Some who read these principles think, So what’s new? That’s the way I’ve been living. But many have a different reaction: I can’t imagine living this way! Sign me up!


Change from the outside-in seldom lasts, but inside-out transformation becomes a lifestyle. Much of the rest of this book is about the process required to craft a flourishing life. The four components are:

Connect. As we’ve seen, we’re created as relational creatures, and we function well only when we feel safe and valued in stable relationships. Without these connections, we’re left with an array of coping strategies to please people to win their approval, strive to prove we’re valuable, dominate others so they can’t hurt us or hide physically or emotionally so no one can get too close. But with powerfully affirming human connections, we feel free to explore and take risks without the fear of ridicule.

Inspire. In this stage, we’re invited to reframe our stories, from anxious to confident, from desperate to calm and reasoned and from fearful to bold. We’re more understanding and patient with those who struggle with life’s heartaches because we realize all of us are simply doing the best we can in light of the circumstances of our pasts. But in a relationship of security, safety, encouragement and unconditional regard, we’re inspired to reach for new goals.
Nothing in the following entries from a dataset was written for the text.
(* ===== verification/Subsidy.v ===== *)
(** * Subsidy: the reward of a proof-of-work block (main.cpp)

    [GetPoWSubsidy] computes in the [double]s of IEEE 754: [sqrt], the
    division, the product and the difference are each rounded once, to the
    nearest 53-bit number, which is what the Standard Library's [SpecFloat]
    computes. *)

From Stdlib Require Import ZArith List Lia Bool SpecFloat.
From S2P Require Import Prelude SphTypes Transaction.
Import ListNotations.

Open Scope Z_scope.

(** ** Doubles *)

Definition double := spec_float.
Definition double_of (z : Z) : double := binary_normalize 53 1024 z 0 false.
Definition dbl_sqrt : double -> double := SFsqrt 53 1024.
Definition dbl_div : double -> double -> double := SFdiv 53 1024.
Definition dbl_mul : double -> double -> double := SFmul 53 1024.
Definition dbl_sub : double -> double -> double := SFsub 53 1024.

(** [(int64_t) floor(x)]; [None] is a value that does not fit. *)
Definition floor_int64 (x : double) : option Z :=
  match x with
  | S754_zero _ => Some 0
  | S754_finite s m e =>
      let v := Z.shiftl (if s then Zneg m else Zpos m) e in
      if (- 2 ^ 63 <=? v) && (v <? 2 ^ 63) then Some v else None
  | _ => None
  end.

(** ** The subsidy *)

Definition LAST_POW_BLOCK : Z := 4320.

(** The literal [65.228] *)
Definition lit_65_228 : double := dbl_div (double_of 65228) (double_of 1000).

Definition GetPoWSubsidy (nHeight : Z) : option Z :=
  if nHeight <=? LAST_POW_BLOCK then
    option_map (i64_mul COIN)
      (floor_int64 (dbl_sub (dbl_mul (double_of 4500) (dbl_div (double_of 1) (dbl_sqrt (double_of (nHeight + 45))))) lit_65_228))
  else Some 0.

Definition GetProofOfWorkReward (nHeight nFees : Z) : option Z := option_map (fun nSubsidy => i64_add nSubsidy nFees) (GetPoWSubsidy nHeight).

(** ** All the heights *)

(** The subsidies from height [h] on, each at most the one before, in coins:
    their sum. *)
Fixpoint issue (n : nat) (h before : Z) : option Z :=
  match n with
  | O => Some 0
  | S n =>
      match GetPoWSubsidy h with
      | None => None
      | Some s => if (2 * COIN <=? s) && (s <=? before) then option_map (Z.add s) (issue n (h + 1) s) else None
      end
  end.

Lemma issue_all : issue 4320 1 (598 * COIN) = Some (250001 * COIN).
Proof. vm_compute; reflexivity. Qed.

(** The subsidies of the heights [h], [h + 1], ..., [n] of them. *)
Definition subsidy (h : Z) : Z := match GetPoWSubsidy h with Some s => s | None => 0 end.
Definition issued (n : nat) (h : Z) : Z := fold_right (fun k s => subsidy (h + Z.of_nat k) + s) 0 (seq 0 n).

Lemma issued_S n h : issued (S n) h = subsidy h + issued n (h + 1).
Proof.
  unfold issued; cbn [seq fold_right]; rewrite Z.add_0_r; f_equal; rewrite <- seq_shift.
  induction (seq 0 n) as [|k l IH]; [reflexivity|]; cbn [map fold_right]; rewrite IH; do 2 f_equal; lia.
Qed.

Lemma issue_spec n h before total : issue n h before = Some total ->
  issued n h = total
  /\ (forall k, h <= k < h + Z.of_nat n ->
        GetPoWSubsidy k = Some (subsidy k) /\ 2 * COIN <= subsidy k <= before)
  /\ (forall k k', h <= k <= k' -> k' < h + Z.of_nat n -> subsidy k' <= subsidy k).
Proof.
  revert h before total; induction n as [|n IH]; intros h before total E; cbn [issue] in E.
  { injection E as <-; split; [reflexivity|]; split; intros; lia. }
  destruct (GetPoWSubsidy h) as [s|] eqn:Es; [|discriminate E].
  assert (Eh : subsidy h = s) by (unfold subsidy; now rewrite Es).
  destruct (Z.leb_spec (2 * COIN) s), (Z.leb_spec s before); cbn [andb] in E; try discriminate E.
  destruct (issue n (h + 1) s) as [t|] eqn:Et; [|discriminate E]; injection E as <-.
  destruct (IH _ _ _ Et) as (I1 & I2 & I3); rewrite issued_S, I1, Eh; split; [reflexivity|].
  assert (Hk : forall k, h <= k < h + Z.of_nat (S n) -> GetPoWSubsidy k = Some (subsidy k) /\ 2 * COIN <= subsidy k <= s).
  { intros k Hk; destruct (Z.eq_dec k h) as [->|]; [rewrite Eh; split; [exact Es | lia] | apply I2; lia]. }
  split; [intros k Hk'; destruct (Hk k Hk'); split; [assumption | lia]|].
  intros k k' Hk1 Hk2; destruct (Z.eq_dec k h) as [->|]; [rewrite Eh; apply (Hk k'); lia | apply I3; lia].
Qed.

Lemma subsidy_after h : LAST_POW_BLOCK < h -> GetPoWSubsidy h = Some 0.
Proof. intros Hh; unfold GetPoWSubsidy; now rewrite (proj2 (Z.leb_gt _ _) Hh). Qed.

Lemma subsidy_range h : 1 <= h -> GetPoWSubsidy h = Some (subsidy h) /\ 0 <= subsidy h <= 598 * COIN.
Proof.
  intros Hh; destruct (issue_spec _ _ _ _ issue_all) as (_ & I2 & _); destruct (Z_le_gt_dec h LAST_POW_BLOCK) as [Hle|Hgt].
  - unfold LAST_POW_BLOCK in Hle; destruct (I2 h) as [E B]; [lia|]; split; [exact E | unfold COIN in *; lia].
  - unfold subsidy; rewrite subsidy_after by lia; split; [reflexivity | unfold COIN; lia].
Qed.

(** The fees of a block are below 2^62. *)
Lemma reward_exact h nFees : 1 <= h -> 0 <= nFees <= 2 ^ 62 -> GetProofOfWorkReward h nFees = Some (subsidy h + nFees).
Proof.
  intros Hh Hf; destruct (subsidy_range h Hh) as [E B]; unfold GetProofOfWorkReward; rewrite E; cbn [option_map].
  f_equal; apply i64_add_range; unfold COIN in *; lia.
Qed.

(** C15: The proof-of-work issue.  With the rounding of [double]s, every height
    from 1 to the last proof-of-work block has a subsidy, of at least 2 and
    at most 598 coins, which never increases with the height; together the
    blocks issue exactly 250001 coins, the maximum that the code and the
    README announce, and no later block issues any.  The reward of a block is the
    subsidy and the fees. *)
Theorem pow_issue_exact :
  issued (Z.to_nat LAST_POW_BLOCK) 1 = 250001 * COIN
  /\ (forall h, 1 <= h <= LAST_POW_BLOCK -> GetPoWSubsidy h = Some (subsidy h) /\ 2 * COIN <= subsidy h <= 598 * COIN)
  /\ (forall h h', 1 <= h <= h' -> h' <= LAST_POW_BLOCK -> subsidy h' <= subsidy h)
  /\ (forall h, LAST_POW_BLOCK < h -> GetPoWSubsidy h = Some 0)
  /\ (forall h nFees, 1 <= h -> 0 <= nFees <= 2 ^ 62 -> GetProofOfWorkReward h nFees = Some (subsidy h + nFees)).
Proof.
  destruct (issue_spec _ _ _ _ issue_all) as (I1 & I2 & I3).
  split; [exact I1|]; split; [|split; [|split; [exact subsidy_after | exact reward_exact]]].
  - intros h Hh; apply I2; unfold LAST_POW_BLOCK in Hh; lia.
  - intros h h' H1 H2; apply I3; [lia|]; unfold LAST_POW_BLOCK in H2; lia.
Qed.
Build. As we’re inspired to take new risks, we learn from our failures as well as our successes (and if we’re secure enough, we learn more from our failures than our successes). In this stage we develop latent skills and acquire new ones, we gain wisdom in how to maximize our strengths and our goals become clarified as we grow more confident.

In this stage, we also develop our soft skills, the ability to relate to others in productive ways. Hard skills can be taught in a classroom and fine-tuned in experience, but soft skills are honed in the give and take of relating to people in various situations. Hard skills often open doors of opportunity, but soft skills enable us to be excellent team members and team leaders . . . and get promoted.

Empower. The goal of those of us who are parents, teachers, executives, coaches and team leaders isn’t to use people to fulfill our aims but to empower them to be all they can be, which always produces wins for everyone. People in this stage are autonomous learners, continually stretching and growing, and enjoying a network of creative partners.

This is the pathway to a flourishing life, but before we explore these phases, we’ll take a longer look at the importance of changing our mindsets—the way we see ourselves, others, challenges and opportunities.